Context managers are re-entrant, so nested with ctx: blocks work correctly.

Generator Isolation

Unlike stdlib contextvars, extracontext properly isolates context for each generator instance across yield points:

from extracontext import ContextLocal

ctx = ContextLocal()
results = []

@ctx
def contexted_generator(value):
    ctx.value = value
    yield
    results.append(ctx.value)

generators = [contexted_generator(i) for i in range(10)]
any(next(gen) for gen in generators)
any(next(gen, None) for gen in generators)

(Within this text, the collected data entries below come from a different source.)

(* ===== verification/Cluster.v ===== *)
(** Several nodes and an adversary. The nodes of the authorities act one at a
    time, in any order; blocks and approvals reach them in any order, once,
    several times or never, and anyone may send anything, except a signature
    of a node that this node has not sent. In such a run every block a node
    stores was checked by the nodes behind its approvals. *)
From stdpp Require Import base decidable list gmap.
From Stdlib Require Import ZArith Lia.
From S2P Require Import Prelude Bitcoin Errors AuxPow Signatures Block Serial Aura Candidates.
From S2P Require Import Store Retarget AuxMiner BTree Wallet Bridge Engine Payouts ChainRange.
From S2P Require Import RpcRetry BlockHashCache RpcTypes Chain Node ChainProofs Acts.

Module Cluster.
Import Chain Node ChainProofs Acts.

Section WithLibs.
Context `{B : BitcoinLib, L : BlsLib, K : BlockLib, S : StoreLib, D : DecimalLib,
          W : WalletLib, F : !FeeEstimate, G : BridgeLib, A : !ExecutionApi}.
Context {PeerId : Type}.

Abbreviation t := (Chain.t (PeerId:=PeerId)).
Abbreviation number b := (block_number (execution_payload (message b))).
Abbreviation bits b := (Signatures.aggregation_bits (b_signature b)).

(** ** Candidates whose approvals are votes *)

Section Votes.
Context (auths : list PublicKey) (V : nat -> hash -> Prop).

(** Every approval of an authority recorded in the block is a vote for it. Bits
    beyond the authorities may be set; nobody has to have voted for them. *)
Definition endorsed (b : SignedConsensusBlock) : Prop :=
  forall j, (j < length auths)%nat -> bits b !! j = Some true -> V j (canonical_root b).
(** Once the genesis block is stored, the cache is built and the tasks start. *)
Lemma execute_booted `{!StoreLaws S, !BlockLaws K} a env d p c0 c1 v fin l :
  prepare a env d = Ok p ->
  Chain.new (config p) (engine p) d (wallet p) (Wallet.collector_new (fed p)) (now env) = Ok c0 ->
  Chain.store_genesis (bits (spec p)) (chain_id (spec p)) c0 = (Ok tt, c1) ->
  stored_chain (Chain.storage c1) v fin l -> Chain.head c1 = Store.v_head v ->
  is_Some (Chain.block_hash_cache c1) ->
  can_bind env [] (rpc_port a) = true ->
  can_bind env [rpc_port a] (default DEFAULT_METRICS_PORT (metrics_port a)) = true ->
  exists s, execute a env d = (Ok s, Chain.storage c1) /\
    Tasks.chain (tasks s)
    = Chain.set_block_hash_cache (Some (BlockHashCache.mk (rebuilt fin l))) c1 /\
    Tasks.net (tasks s) = net p /\
    monitor_from s = (if validates a (spec p) then Some (scan_start p) else None).
Proof.
  intros Hp Hnew Hgen Hst Hh [cache Hca] Hb1 Hb2.
  pose proof (aggregate_hashes_stored _ _ _ _ Hst Hh) as Ha.
  unfold execute, boot, start_tasks, getS, liftR, mbind, st_bind, st_unwrap. rewrite Hp, Hnew, Hgen.
  unfold Chain.init_block_hash_cache, getS, liftR, modifyS, mbind, st_bind. cbn [unwrap_res].
  rewrite Hca, Ha, Hb1, Hb2. cbn. eexists. by split_and!.
Qed.

(** C34: Together with the chain's invariant: what was in memory is rebuilt from the
    database. *)
Theorem restart_rebuilds `{!StoreLaws S, !BlockLaws K} a env d v fin l p payload g :
  stored_chain d v fin l -> prepare a env d = Ok p ->
  Engine.get_payload_by_tag_from_engine [48; 120; 48] (engine p) = Ok payload ->
  genesis (bits (spec p)) (chain_id (spec p)) payload = Ok g ->
  is_Some (Store.v_blocks v !! canonical_root g) ->
  can_bind env [] (rpc_port a) = true ->
  can_bind env [rpc_port a] (default DEFAULT_METRICS_PORT (metrics_port a)) = true ->
  exists s, execute a env d = (Ok s, d) /\
    let c := Tasks.chain (tasks s) in
    Chain.storage c = d /\ Chain.head c = Store.v_head v /\
    Chain.block_hash_cache c = Some (BlockHashCache.mk (rebuilt fin l)) /\
    (l <> [] -> ChainProofs.chain_wf c v fin l) /\
    monitor_from s = (if validates a (spec p)
                      then Some (default (bitcoin_start_height (spec p)) (Store.v_scan v)) else None).
Proof.
  intros Hst Hp Hpay Hg [gb Hgb] Hb1 Hb2. pose proof (sc_store _ _ _ _ Hst) as R.
  destruct (Store.represents_reads _ _ R) as (Rb & _ & _ & _ & _ & Rs).
  destruct (new_stored (config p) (engine p) d (wallet p) (Wallet.collector_new (fed p)) (now env) v R)
    as (c0 & Hnew & E1 & E2 & E3 & E4).
  destruct (execute_booted a env d p c0 c0 v fin l) as (s & Hs & Hc & _ & Hm); try done.
  - unfold Chain.store_genesis, getS, liftR, mbind, st_bind. rewrite E2, Hpay. cbn [unwrap_res].
    by rewrite Hg, E1, Rb, Hgb.
  - by rewrite E1.
  - exists s. rewrite E1 in Hs. split; [done|]. rewrite Hc, Hm, (prepare_scan _ _ _ _ _ Hp Rs).
    split_and!; try done. intros Hl. destruct Hst as [_ Hk Hpa Hhe Hfin (hd & Ehd & Hpath)].
    split; try done; cbn [Chain.storage Chain.head Chain.set_block_hash_cache Chain.block_hash_cache].
    + by rewrite E1.
    + exists hd. by rewrite E1, E3.
    + by destruct l.
Qed.
(** * build_gallery.py: the static dependency extractor and the gallery
      orchestrator of [assets/scripts/build_gallery.py]

    The script has three functions.  [get_contrib_requirements] parses a
    plugin file and scans its syntax tree; [execute_shell_command] runs a
    command under bash; [build_gallery] walks the plugin directory, installs
    what the extractor found, imports the plugins and collects diagnostics.

    The syntax tree, the values produced by [ast.literal_eval] and the few
    operations of the Python runtime that the script calls are embedded as
    Rocq data and functions.  Whatever lives outside the script (the file
    system, the registry of the validated library, the package installer) is
    taken as an interface whose operations are parameters. *)

From stdpp Require Import gmap strings list.
From Stdlib Require Import ZArith.

Set Warnings "-register-all,-clear-no-such-hyp".

Local Open Scope string_scope.
Local Open Scope list_scope.
Local Open Scope Z_scope.

(** ** Exceptions and results *)

(** The exceptions the script can meet.  [OtherError] stands for whatever an
    external collaborator raises ([SyntaxError], [ImportError], ...). *)
Inductive py_exception : Type :=
| ValueError
| AttributeError
| TypeError
| OtherError (name : string).

Inductive result (A : Type) : Type :=
| Ok (a : A)
| Raise (e : py_exception).
Arguments Ok {A} a.
Arguments Raise {A} e.

#[global] Instance result_ret : MRet result := fun A a => Ok a.
#[global] Instance result_bind : MBind result := fun A B f m =>
  match m with
  | Ok a => f a
  | Raise e => Raise e
  end.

assert results == list(range(10))  # each generator kept its own value

This also works with async generators.

Asyncio Support

ContextLocal instances work transparently with asyncio tasks — each task sees its own isolated copy of the context:

import asyncio
from extracontext import ContextLocal

ctx = ContextLocal()

async def task(value):
    ctx.value = value
    await asyncio.sleep(0)
    assert ctx.value == value  # other tasks don't interfere

async def main():
    await asyncio.gather(*[task(i) for i in range(10)])

asyncio.run(main())

ContextMap: Dictionary-Style Access

ContextMap is a ContextLocal subclass implementing collections.abc.MutableMapping. It supports both ctx["key"] and ctx.key access:

from extracontext import ContextMap

ctx = ContextMap()

def myworker():
    ctx["value"] = "test"
    assert ctx.value == "test"  # attribute access also works

Optionally initialize with an existing mapping:

ctx = ContextMap({"color": "red", "font": "arial"})

All standard mapping methods are available: keys(), values(), items(), get(), pop(), clear(), update(), setdefault().

Cross-Thread Context Preservation

When using asyncio with a thread pool executor, context normally doesn't propagate to the worker thread. ContextPreservingExecutor fixes this:

import asyncio
import random
import time
from extracontext import ContextLocal, ContextPreservingExecutor

ctx = ContextLocal()

def sync_part():
    time.sleep(random.random())
    print(ctx.value)  # sees the calling task's context

async def async_task(executor, value):
    ctx.value = value
    loop = asyncio.get_running_loop()
    await loop.run_in_executor(executor, sync_part)

async def main():
    with ContextPreservingExecutor() as executor:
        async with asyncio.TaskGroup() as tg:
            for value in range(10):
                tg.create_task(async_task(executor, value))

asyncio.run(main())

Each thread call sees the context of its originating asyncio task.

Note: ContextPreservingExecutor requires the default "native" backend. The pure Python backend does not support shared values across threads.

Choosing a Backend

By default, ContextLocal uses the "native" backend (based on stdlib contextvars). You can explicitly select the pure-Python backend:

ctx = ContextLocal(backend="python")   # pure Python reimplementation
ctx = ContextLocal(backend="native")   # stdlib contextvars (default)

The native backend is recommended for all production use. The Python backend is useful for debugging or environments where native contextvars have issues.